Records for the task

(* ===== verification/ApiQueue.v ===== *)
(** * ApiQueue: api_queue.py

    The outbound request queue: pauses, pacing, slots and their release.  The
    module's dicts are the fields of [queue]; a request object is shared by the
    dict and by the coroutine that waits on it, so the objects live in a heap
    ([objects]) and [requests] holds the ids the dict has.  Each coroutine step
    between two awaits is one operation; clock readings are arguments. *)

From S2P Require Import Prelude PyStr Float64 PyVal Dates CveRow QueueTasks Pacing.
From Stdlib Require Import QArith Lqa.
Open Scope string_scope.

Record source_state := mkSource {
  ss_queued : Z; ss_active : Z; ss_pause_until : fl; ss_last_request_at : fl; ss_wait_reason : string
}.

Definition new_source : source_state := mkSource 0 0 f0 f0 "".

Record api_request := mkRequest {
  rq_source : string; rq_pacing_key : string; rq_task : task; rq_state : request_state;
  rq_queued_at_mono : fl; rq_started_at_mono : option fl; rq_wait_reason : option string
}.

Record queue := mkQueue {
  states : gmap string source_state;
  objects : gmap string api_request;
  requests : gset string;
  active_stacks : gmap string (list string)
}.

Definition empty_queue : queue := mkQueue ∅ ∅ ∅ ∅.

(** [_states.setdefault(key, _SourceQueueState())], and writing the object back. *)
Definition source_at (q : queue) (key : string) : source_state :=
  match states q !! key with Some s => s | None => new_source end.
Definition set_source (q : queue) (key : string) (s : source_state) : queue :=
  mkQueue (<[key := s]> (states q)) (objects q) (requests q) (active_stacks q).
Definition stack_at (q : queue) (key : string) : list string :=
  match active_stacks q !! key with Some s => s | None => [] end.
Definition set_stack (q : queue) (key : string) (s : list string) : queue :=
  mkQueue (states q) (objects q) (requests q) (<[key := s]> (active_stacks q)).
Definition set_request (q : queue) (rid : string) (r : api_request) : queue :=
  mkQueue (states q) (<[rid := r]> (objects q)) (requests q) (active_stacks q).
Definition pop_request (q : queue) (rid : string) : queue :=
  mkQueue (states q) (objects q) (requests q ∖ {[rid]}) (active_stacks q).

(** ** Durations *)

Definition _MAX_SOURCE_PAUSE_SECONDS : fl := Fin 3600.
Definition _UNIX_SECONDS_FLOOR : fl := Fin 1000000000.
Definition _UNIX_MS_FLOOR : fl := Fin 1000000000000.

(** An optional group [(\d+)u] of the duration pattern: its digits, and the rest. *)
Definition digits_unit (u : ascii) (s : string) : option string * string :=
  let '(ds, rest) := take_while is_digit s in
  match rest with
  | String c t => if nonempty ds && Ascii.eqb (lower_char c) u then (Some ds, t) else (None, s)
  | "" => (None, s)
  end.

(** The minutes group: [m] not followed by [s]. *)
Definition minutes_group (s : string) : option string * string :=
  match digits_unit "m" s with
  | (Some ds, String c t) => if Ascii.eqb (lower_char c) "s" then (None, s) else (Some ds, String c t)
  | r => r
  end.

(** The seconds group: digits with an optional fraction, then [ms] or [s]. *)
Definition seconds_group (s : string) : option (string * bool) * string :=
  let '(ds, rest) := take_while is_digit s in
  let '(text, rest) :=
    match rest with
    | String "." t => let '(fs, r) := take_while is_digit t in
                      if nonempty fs then (ds +:+ "." +:+ fs, r) else (ds, rest)
    | _ => (ds, rest)
    end in
  if negb (nonempty ds) then (None, s)
  else match rest with
       | String c t =>
           if Ascii.eqb (lower_char c) "s" then (Some (text, false), t)
           else if Ascii.eqb (lower_char c) "m" then
             match t with
             | String d t' => if Ascii.eqb (lower_char d) "s" then (Some (text, true), t') else (None, s)
             | "" => (None, s)
             end
           else (None, s)
       | "" => (None, s)
       end.

Definition parse_units (text : string) : option (option string * option string * option (string * bool)) :=
  let '(hours, r1) := digits_unit "h" text in
  let '(mins, r2) := minutes_group r1 in
  let '(secs, r3) := seconds_group r2 in
  if nonempty r3 then None
  else match hours, mins, secs with
       | None, None, None => None
       | _, _, _ => Some (hours, mins, secs)
       end.

Definition int_group (g : option string) : res fl :=
  match g with Some ds => let! n := int_of_str ds in fl_of_int n | None => Ok f0 end.

(** [parsedate] is the email date parser: the instant in microseconds, [None] for
    a text it cannot read (caught, with a warning). *)
Definition _parse_duration_seconds (parsedate : string -> option Z) (wall : fl) (wall_us : Z) (value : string) : res fl :=
  let text := strip value in
  if negb (nonempty text) then Ok f0
  else
    match parse_units text with
    | Some (hours, mins, secs) =>
        let! s := (match secs with
                   | Some (raw, ms) => let! x := float_of_str raw in if ms : bool then fdiv x (Fin 1000) else Ok x
                   | None => Ok f0
                   end) in
        let! h := int_group hours in
        let! m := int_group mins in
        Ok (fadd (fadd (fmul h (Fin 3600)) (fmul m (Fin 60))) s)
    | None =>
        let date := match parsedate text with
                    | Some us => let! d := int_truediv (us - wall_us) 1000000 in Ok (fmax f0 d)
                    | None => Ok f0
                    end in
        match float_of_str text with
        | Raise _ => date
        | Ok num =>
            if isnan num then date
            else if fle _UNIX_MS_FLOOR num then
              let! s := fdiv num (Fin 1000) in Ok (fmax f0 (fsub s wall))
            else if fle _UNIX_SECONDS_FLOOR num then Ok (fmax f0 (fsub num wall))
            else Ok (fmax f0 num)
        end
    end.

(** ** Pauses *)

Definition reason_or_none (s : string) : option string := if nonempty s then Some s else None.

(** The state [_sync_request_wait_states] gives a waiting request. *)
Definition synced (s : source_state) (now : fl) (r : api_request) : api_request :=
  let reason := reason_or_none (ss_wait_reason s) in
  let paused := if flt now (ss_pause_until s) then fmax f0 (fsub (ss_pause_until s) now) else f0 in
  let st := if flt f0 paused || match reason with Some x => is_rate_limit_reason x | None => false end
            then rate_limited
            else match reason with Some _ => waiting | None => queued end in
  mkRequest (rq_source r) (rq_pacing_key r) (rq_task r) st (rq_queued_at_mono r) (rq_started_at_mono r) reason.

Definition is_active (r : api_request) : bool := match rq_state r with active => true | _ => false end.

Definition sync_one (q : queue) (key : string) (s : source_state) (now : fl) (rid : string) (r : api_request) : api_request :=
  if bool_decide (rid ∈ requests q) && String.eqb (rq_pacing_key r) key && negb (is_active r)
  then synced s now r else r.

Definition _sync_request_wait_states (q : queue) (source : string) (now : fl) : queue :=
  let key := resolve_pacing_key source in
  let s := source_at q key in
  mkQueue (states q) (map_imap (fun rid r => Some (sync_one q key s now rid r)) (objects q)) (requests q) (active_stacks q).

(** [now] is read for the pause, [now'] for the propagation. *)
Definition schedule_source_pause (now now' : fl) (q : queue) (source : string) (seconds : fl) (reason : string) : queue :=
  if fle seconds f0 then q
  else
    let seconds := if flt _MAX_SOURCE_PAUSE_SECONDS seconds then _MAX_SOURCE_PAUSE_SECONDS else seconds in
    let key := resolve_pacing_key source in
    let s := source_at q key in
    let s' := mkSource (ss_queued s) (ss_active s) (fmax (ss_pause_until s) (fadd now seconds))
                (ss_last_request_at s) reason in
    _sync_request_wait_states (set_source q key s') source now'.

(** ** Rate-limit headers

    [headers] is the case-insensitive [get]; [clock] the readings of one pause, the
    [n]-th of a call under [clocks n]. *)

Record clock := mkClock { wall : fl; wall_us : Z; mono : fl; mono' : fl }.

Section headers.
Variable parsedate : string -> option Z.
Variable headers : string -> option string.
Variable clocks : nat -> clock.
Variable source : string.

Definition get_text (k : string) : string := text_or (headers k).

Definition pause_for (c : clock) (q : queue) (text reason : string) : res queue :=
  let! secs := _parse_duration_seconds parsedate (wall c) (wall_us c) text in
  Ok (schedule_source_pause (mono c) (mono' c) q source secs reason).

Definition value_error (e : exn) : bool := match e with ValueError => true | _ => false end.

(** [if remaining is not None and reset: try: if int(remaining) < limit: pause
    except ValueError: pass] *)
Definition quota_pause (c : clock) (q : queue) (remaining reset : string) (limit : Z) (reason : string) : res queue :=
  match headers remaining with
  | Some text =>
      if nonempty (get_text reset) then
        try_except
          (let! n := int_of_str text in
           if (n <? limit)%Z then pause_for c q (get_text reset) reason else Ok q)
          value_error (Ok q)
      else Ok q
  | None => Ok q
  end.

Definition github_pause (c : clock) (q : queue) : res queue :=
  match headers "x-ratelimit-remaining" with
  | Some text =>
      if nonempty (get_text "x-ratelimit-reset") then
        try_except
          (let! n := int_of_str text in
           if (n <=? 0)%Z then
             let! reset_at := float_of_str (get_text "x-ratelimit-reset") in
             Ok (schedule_source_pause (mono c) (mono' c) q source
                   (fmax (lit (1#2)) (fsub reset_at (wall c))) "github_quota")
           else Ok q)
          value_error (Ok q)
      else Ok q
  | None => Ok q
  end.

Definition apply_rate_limit_headers (estimated_tokens : option Z) (q : queue) : res queue :=
  let! q1 := (if nonempty (get_text "retry-after") then pause_for (clocks 0%nat) q (get_text "retry-after") "retry-after" else Ok q) in
  let! q2 := (match estimated_tokens with
              | Some n => quota_pause (clocks 1%nat) q1 "x-ratelimit-remaining-tokens" "x-ratelimit-reset-tokens" n "token_quota"
              | None => Ok q1
              end) in
  let! q3 := quota_pause (clocks 2%nat) q2 "x-ratelimit-remaining-requests" "x-ratelimit-reset-requests" 1 "request_quota" in
  github_pause (clocks 3%nat) q3.
End headers.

Required action
Find each line in the material above that carries the string "rest", and copy it.

Task result
(** An optional group [(\d+)u] of the duration pattern: its digits, and the rest. *)
  let '(ds, rest) := take_while is_digit s in
  match rest with
  let '(ds, rest) := take_while is_digit s in
  let '(text, rest) :=
    match rest with
                      if nonempty fs then (ds +:+ "." +:+ fs, r) else (ds, rest)
    | _ => (ds, rest)
  else match rest with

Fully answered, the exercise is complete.